The listing below contains a span that opens with the line containing "by [fatal], the" and closes with the line containing "0 <= remote_window". Return that span exactly.

(Input data begins)

Lemma poll_extended_traced c c' ms :
  chan_ok c -> eof_sent c = false -> close_sent c = false ->
  channel_output_poll_extended_read c = Some (c', ms) -> traced c ms c'.
Proof.
  intros Hok He Hc. unfold channel_output_poll_extended_read.
  destruct (zlen (extended c) =? 0); [by apply traced_done|]. cbn zeta.
  set (len := if _ >? remote_maxpacket c then _ else _).
  destruct (Z.eqb_spec len 0); [by apply traced_done|]. intros [-> ->]%send_upd_eq.
  apply traced_by_inv; [|done]. intros m ((_ & _ & _ & I4 & _) & _).
  pose proof (clamp_spec (zlen (extended c)) (remote_window c) (remote_maxpacket c)
    (zlen_nonneg _) ltac:(lia) Hok) as Hcl. cbn zeta in Hcl. fold len in Hcl.
  assert (Hd : zlen (ztake len (extended c)) = len) by (apply zlen_ztake; lia).
  apply (traced_data c _ _ (ztake len (extended c))); rewrite ?Hd; try done; [right; by eexists|lia|lia].
Qed.

Lemma traced_output_poll c c' ms : chan_ok c -> channel_output_poll c = Some (c', ms) -> traced c ms c'.
Proof.
  intros Hok. unfold channel_output_poll. destruct (negb (type c =? _)); [by apply traced_done|].
  rewrite has_lor. fold (close_sent c). destruct (close_sent c) eqn:Hc; cbn [orb]; [by apply traced_done|].
  destruct (has CHAN_CLOSE_RCVD c); [by apply traced_done|]. intros E.
  apply andthen_inv in E as (c1 & m1 & m2 & E1 & E2 & ->).
  assert (T1 : traced c m1 c1 /\ close_sent c1 = close_sent c).
  { destruct (istate c) eqn:Ei; try (injection E1 as <- <-; by split; [apply rel_nil|]);
      apply poll_input_traced; auto. }
  destruct T1 as [T1 Hc1]. eapply rel_app; [exact T1|]. fold (eof_sent c1) in E2.
  destruct (eof_sent c1) eqn:He; [by apply traced_done|]. cbn [negb andb] in E2.
  destruct (_ =? _); [|by apply traced_done].
  apply poll_extended_traced; [|done|congruence|done]. unfold chan_ok. destruct T1 as [-> _]. done.
Qed.

Lemma traced_check_window : sat traced channel_check_window.
Proof.
  intros c c' ms. unfold channel_check_window. destruct (_ && _) eqn:E; [|by apply traced_done].
  intros [-> ->]%send_upd_eq. rewrite !andb_true_iff, has_lor in E. destruct E as (((_ & E) & _) & _).
  fold (close_sent c) in E. destruct (close_sent c) eqn:Hc; [done|].
  apply (rel_app c [MAdjust (local_consumed c)] c []); [apply traced_neutral; [right; by eexists|done]|silent].
Qed.

Lemma traced_input_data d : sat traced (channel_input_data d).
Proof.
  intros c c' ms. unfold channel_input_data, done_. intros E.
  repeat case_match; simplify_eq; silent.
Qed.

Lemma traced_input_extended t d : sat traced (channel_input_extended_data t d).
Proof.
  intros c c' ms. unfold channel_input_extended_data, done_, fatal. intros E.
  repeat case_match; simplify_eq; silent.
Qed.

Lemma traced_input_ieof : sat traced channel_input_ieof.
Proof.
  apply sat_andthen; [apply _|apply traced_rcvd_ieof|]. intros c c' ms.
  destruct (force_drain c); cbn [andb]; [|by apply traced_done].
  case_bool_decide as Hi; [|by apply traced_done]. intros E.
  apply (rel_app c [] (set_istate CHAN_INPUT_WAIT_DRAIN c)); [silent|].
  destruct (_ =? _); [by apply traced_ibuf_empty|by apply traced_done].
Qed.

Lemma traced_fail f : sat traced f -> sat traced (chan_fail f).
Proof.
  intros Hf c c' ms. unfold chan_fail. destruct (negb _); [|apply Hf]. intros [= <- <-]. silent.
Qed.

Lemma traced_upd f : (forall c, silent_ok c (f c)) -> sat traced (upd f).
Proof. intros Hf c c' ms [= <- <-]. by apply traced_silent. Qed.

Lemma silent_bufs i o e c : silent_ok c (set_bufs i o e c).
Proof. unfold silent_ok. split_and!; auto. Qed.

Lemma traced_after c c1 c' ms : silent_ok c c1 -> traced c1 ms c' -> traced c ms c'.
Proof. intros Hs Ht. apply (rel_app c [] c1 ms); [by apply traced_silent|done]. Qed.

Lemma traced_handle_rfd r flt : sat traced (channel_handle_rfd r flt).
Proof.
  intros c c' ms. unfold channel_handle_rfd. intros E. destruct (rfd c =? -1); [by apply traced_done|].
  destruct r as [| |buf]; [by apply traced_done|by eapply traced_fail, E; apply traced_read_failed|].
  destruct (input_filter c).
  - eapply traced_after; [apply silent_bufs|]. cbn zeta in E.
    destruct (f_ok flt); [by eapply traced_done|by eapply traced_read_failed].
  - destruct (chan_put_any _ _ _); [|done]. injection E as <- <-. apply traced_silent, silent_bufs.
Qed.

Lemma wfd_data_silent flt c buf c1 : handle_wfd_data flt c = WData buf c1 \/ handle_wfd_data flt c = WStop c1 -> silent_ok c c1.
Proof.
  unfold handle_wfd_data. intros E. repeat case_match; destruct E; simplify_eq; by (apply silent_bufs || (unfold silent_ok; split_and!; auto)).
Qed.

Lemma traced_ignore n : sat traced (send_ignore n).
Proof. intros c c' ms. unfold send_ignore. destruct (ignore_ok n); [|done]. by apply traced_done. Qed.

Lemma traced_handle_wfd r flt h : sat traced (channel_handle_wfd r flt h).
Proof.
  intros c c' ms. unfold channel_handle_wfd. destruct (_ || _); [by apply traced_done|]. cbn zeta.
  destruct (handle_wfd_data flt c) as [buf c1|c1|] eqn:E; [| |done].
  - intros E1. eapply traced_after; [by apply (wfd_data_silent flt c buf); left|]. revert E1.
    destruct r as [n|]; [|by apply traced_done].
    destruct (n <=? 0); [apply traced_fail, traced_write_failed|].
    assert (Hout : sat traced (upd (fun c2 => set_local (local_window c2)
      (u32 (local_consumed c2 + (zlen (output c) - zlen (output c2)))) c2)))
      by (apply traced_upd; intros c2; unfold silent_ok; split_and!; by auto).
    destruct (datagram c1); [apply Hout|].
    apply sat_andthen; [apply _| |apply sat_andthen; [apply _| |apply Hout]]; intros c2 c2' ms2.
    + destruct (_ && h); [apply traced_ignore|by apply traced_done].
    + destruct (n >? _); [done|]. intros [= <- <-]. apply traced_silent, silent_bufs.
  - intros E1. eapply traced_after; [by apply (wfd_data_silent flt c []); right|].
    by eapply traced_fail, E1; apply traced_write_failed.
Qed.

Lemma traced_pre_open_drain : sat traced channel_pre_open_drain.
Proof.
  intros c c' ms. unfold channel_pre_open_drain. destruct (_ || _); [|by apply traced_done].
  destruct (_ >? _); [by apply traced_done|]. case_bool_decide; [|by apply traced_done].
  destruct (CHANNEL_EFD_OUTPUT_ACTIVE c); [by apply traced_done|apply traced_obuf_empty].
Qed.

Lemma step_traced e c c' ms :
  chan_ok c -> (forall n, e <> ERecv (MAdjust n)) -> step e c = Some (c', ms) -> traced c ms c'.
Proof.
  intros Hok Ha. destruct e as [r flt|r flt h|r|r| | | |b| | | | |[| | |d|t d|n]]; cbn [step].
  - by apply traced_handle_rfd.
  - by apply traced_handle_wfd.
  - unfold channel_handle_efd_read, done_. intros E. repeat case_match; simplify_eq; silent.
  - unfold channel_handle_efd_write, done_. intros E. repeat case_match; simplify_eq; silent.
  - unfold channel_pre_open. cbn zeta. destruct (channel_pre_open_drain c) as [[c1 m1]|] eqn:E; [|done].
    intros [= <- <-]. by apply traced_pre_open_drain.
  - apply traced_check_window.
  - by apply traced_output_poll.
  - destruct (chan_is_dead b c) as [[[b' c1] m1]|] eqn:E; [|done]. intros [= <- <-]. by eapply traced_is_dead.
  - apply traced_read_failed.
  - apply traced_write_failed.
  - apply traced_upd. intros c0. unfold silent_ok. split_and!; auto.
  - unfold rdynamic_close. repeat (apply sat_andthen; [apply _| |]);
      first [apply traced_read_failed|apply traced_ibuf_empty|apply traced_write_failed|
             apply traced_upd; intros c0; unfold silent_ok; split_and!; by auto].
  - apply traced_input_ieof.
  - apply traced_rcvd_oclose.
  - apply traced_rcvd_eow.
  - apply traced_input_data.
  - apply traced_input_extended.
  - by destruct (Ha n).
Qed.

(** ** Whole histories *)

(** Packets sent, and window adjustments received, in order. *)
Inductive obs := Sent (p : chan_msg) | Got (n : Z).

Fixpoint run_events (es : list event) (c : Channel) : option (Channel * list obs) :=
  match es with
  | [] => Some (c, [])
  | e :: es =>
      match step e c with
      | None => None
      | Some (c, ms) =>
          match run_events es c with
          | None => None
          | Some (c, os) =>
              Some (c, match e with ERecv (MAdjust n) => [Got n] | _ => [] end ++ (Sent <$> ms) ++ os)
          end
      end
  end.

(** The monitor over a history: a received adjustment opens the window. *)
Fixpoint history_ok (max : Z) (m : mon) (os : list obs) : option mon :=
  match os with
  | [] => Some m
  | Sent p :: os => match mon_send max m p with None => None | Some m => history_ok max m os end
  | Got n :: os => history_ok max (mk_mon (m_eof m) (m_close m) (m_window m + n)) os
  end.

Lemma history_ok_sent max m ms os :
  history_ok max m ((Sent <$> ms) ++ os) =
    match mon_run max m ms with None => None | Some m => history_ok max m os end.
Proof. revert m. induction ms as [|p ms IH]; intros m; [done|]. cbn. by destruct (mon_send max m p). Qed.

Lemma run_events_inv es c c' os m :
  chan_ok c -> chan_inv m c ->
  Forall (fun e => forall n, e = ERecv (MAdjust n) -> 0 <= n < 2 ^ 32) es ->
  run_events es c = Some (c', os) ->
  exists m', history_ok (remote_maxpacket c) m os = Some m' /\ chan_inv m' c'.
Proof.
  intros Hok Hi Hes. revert c m os Hok Hi. induction Hes as [|e es He Hes IH]; intros c m os Hok Hi; cbn.
  { intros [= <- <-]. by exists m. }
  destruct (step e c) as [[c1 ms]|] eqn:Es; [|done].
  destruct (run_events es c1) as [[c2 os1]|] eqn:Er; [|done]. intros [= <- <-].
  assert (Hd : (exists n, e = ERecv (MAdjust n)) \/ ~ exists n, e = ERecv (MAdjust n)).
  { destruct e as [| | | | | | | | | | | |[]]; try (right; by intros [n ?]). left. by eexists. }
  destruct Hd as [[n ->]|Hn].
  - cbn [step] in Es. unfold channel_input_window_adjust, fatal, done_ in Es. cbn zeta in Es.
    specialize (He n eq_refl). destruct Hi as ((I1 & I2 & I3 & I4 & I5) & I6).
    destruct (Z.ltb_spec (u32 (remote_window c + n)) (remote_window c)) as [|Hge]; [done|].
    injection Es as <- <-. cbn [app fmap list_fmap history_ok].
    assert (Hw : u32 (remote_window c + n) = remote_window c + n).
    { destruct (decide (remote_window c + n < 2 ^ 32)); [apply u32_small; lia|].
      exfalso. unfold u32 in Hge. replace (remote_window c + n) with (remote_window c + n - 2 ^ 32 + 1 * 2 ^ 32) in Hge by lia.
      rewrite Z_mod_plus_full, Z.mod_small in Hge by lia. lia. }
    apply (IH (set_remote_window (u32 (remote_window c + n)) c)); [done| |done].
    unfold chan_inv, weak_inv. rewrite Hw. cbn [m_eof m_close m_window remote_window istate ostate set_remote_window].
    pose proof (u32_range (remote_window c + n)).
    split_and!; try done; try lia.
  - assert (T : traced c ms c1) by (apply (step_traced e); [done|intros n ->; apply Hn; by exists n|done]).
    destruct T as [Em T]. destruct (T m Hi) as (m1 & R1 & I1).
    destruct (IH c1 m1 os1) as (m2 & R2 & I2); [unfold chan_ok; by rewrite Em|done|done|].
    exists m2. split; [|done].
    assert (match e with ERecv (MAdjust n) => [Got n] | _ => [] end = []) as ->.
    { destruct e as [| | | | | | | | | | | |[]]; try done. exfalso. apply Hn. by eexists. }
    cbn [app]. by rewrite history_ok_sent, R1, <- Em.
Qed.

(** C35: what one end of a channel sends.  Whatever local events and packets
    from the peer occur, in whatever order, as long as the process is not ended
    by [fatal], the packets a channel sends obey the protocol: nothing follows a
    CLOSE, no data, extended data or second EOF follows an EOF, every data packet
    fits the peer's maximum packet size, and the data sent never exceeds the
    initial window and the adjustments received so far. *)
Theorem channel_history_wf es c c' os :
  eof_sent c = false -> close_sent c = false ->
  0 <= remote_window c < 2 ^ 32 -> 0 <= remote_maxpacket c ->
  Forall (fun e => forall n, e = ERecv (MAdjust n) -> 0 <= n < 2 ^ 32) es ->
  run_events es c = Some (c', os) ->
  exists m, history_ok (remote_maxpacket c) (mk_mon false false (remote_window c)) os = Some m /\
    m_eof m = eof_sent c' /\ m_close m = close_sent c' /\ m_window m = remote_window c'.
Proof.
  intros He Hc Hw Hm Hes Hr.
  destruct (run_events_inv es c c' os (mk_mon false false (remote_window c))) as (m & Hh & (I1 & I2 & I3 & _) & _).
  - done.
  - unfold chan_inv, weak_inv. rewrite He, Hc. split_and!; done || lia.
  - done.
  - done.
  - by exists m.
Qed.

End traces.

(** * A concrete channel *)

Definition demo_compat : Compat := {| SSH_NEW_OPENSSH := true; SSH_BUG_EXTEOF := false |}.
Definition demo_packets : PacketLayer := {| pkt_ok := fun _ => true; ignore_ok := fun _ => true |}.
Definition no_filter : filter_result := mk_filter true [] [] [].

(** An open session channel with a window of [w] bytes both ways. *)
Definition demo_chan (w : Z) : Channel :=
  mk_channel SSH_CHANNEL_OPEN true CHAN_INPUT_OPEN CHAN_OUTPUT_OPEN 0 5 6 (-1) (-1) false
    [] [] [] w 100 w w 0 100 CHAN_EXTENDED_IGNORE true false false false false.

Lemma channel_history_wf_witness :
  let es := [ERead (IOData [1; 2; 3; 4; 5]) no_filter; EOutputPoll; ERecv (MAdjust 2); ERead IOFail no_filter;
             EOutputPoll; EOutputPoll; ERecv MClose; EPreOpen; EGarbageCollect true] in
  exists c' os m, @run_events demo_compat demo_packets es (demo_chan 3) = Some (c', os) /\
    os = [Sent (MData [1; 2; 3]); Got 2; Sent (MData [4; 5]); Sent MEof; Sent MClose] /\
    history_ok 100 (mk_mon false false 3) os = Some m /\ m_window m = remote_window c'.
Proof.
  intros es. destruct (run_events es (demo_chan 3)) as [[c' os]|] eqn:E; [|discriminate E].
  destruct (@channel_history_wf demo_compat demo_packets es (demo_chan 3) c' os) as (m & Hh & _ & _ & Hw);
    try reflexivity; try exact E.
  - cbn. lia.
  - cbn. lia.
  - repeat (constructor; [intros n Hn; first [discriminate Hn|injection Hn as <-; lia]|]). constructor.
  - exists c', os, m. split; [reflexivity|]. vm_compute in E. injection E as <- <-.
    split; [reflexivity|]. split; [exact Hh|exact Hw].
Defined.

(Input data ends)

● Response area:
    by [fatal], the packets a channel sends obey the protocol: nothing follows a
    CLOSE, no data, extended data or second EOF follows an EOF, every data packet
    fits the peer's maximum packet size, and the data sent never exceeds the
    initial window and the adjustments received so far. *)
Theorem channel_history_wf es c c' os :
  eof_sent c = false -> close_sent c = false ->
  0 <= remote_window c < 2 ^ 32 -> 0 <= remote_maxpacket c ->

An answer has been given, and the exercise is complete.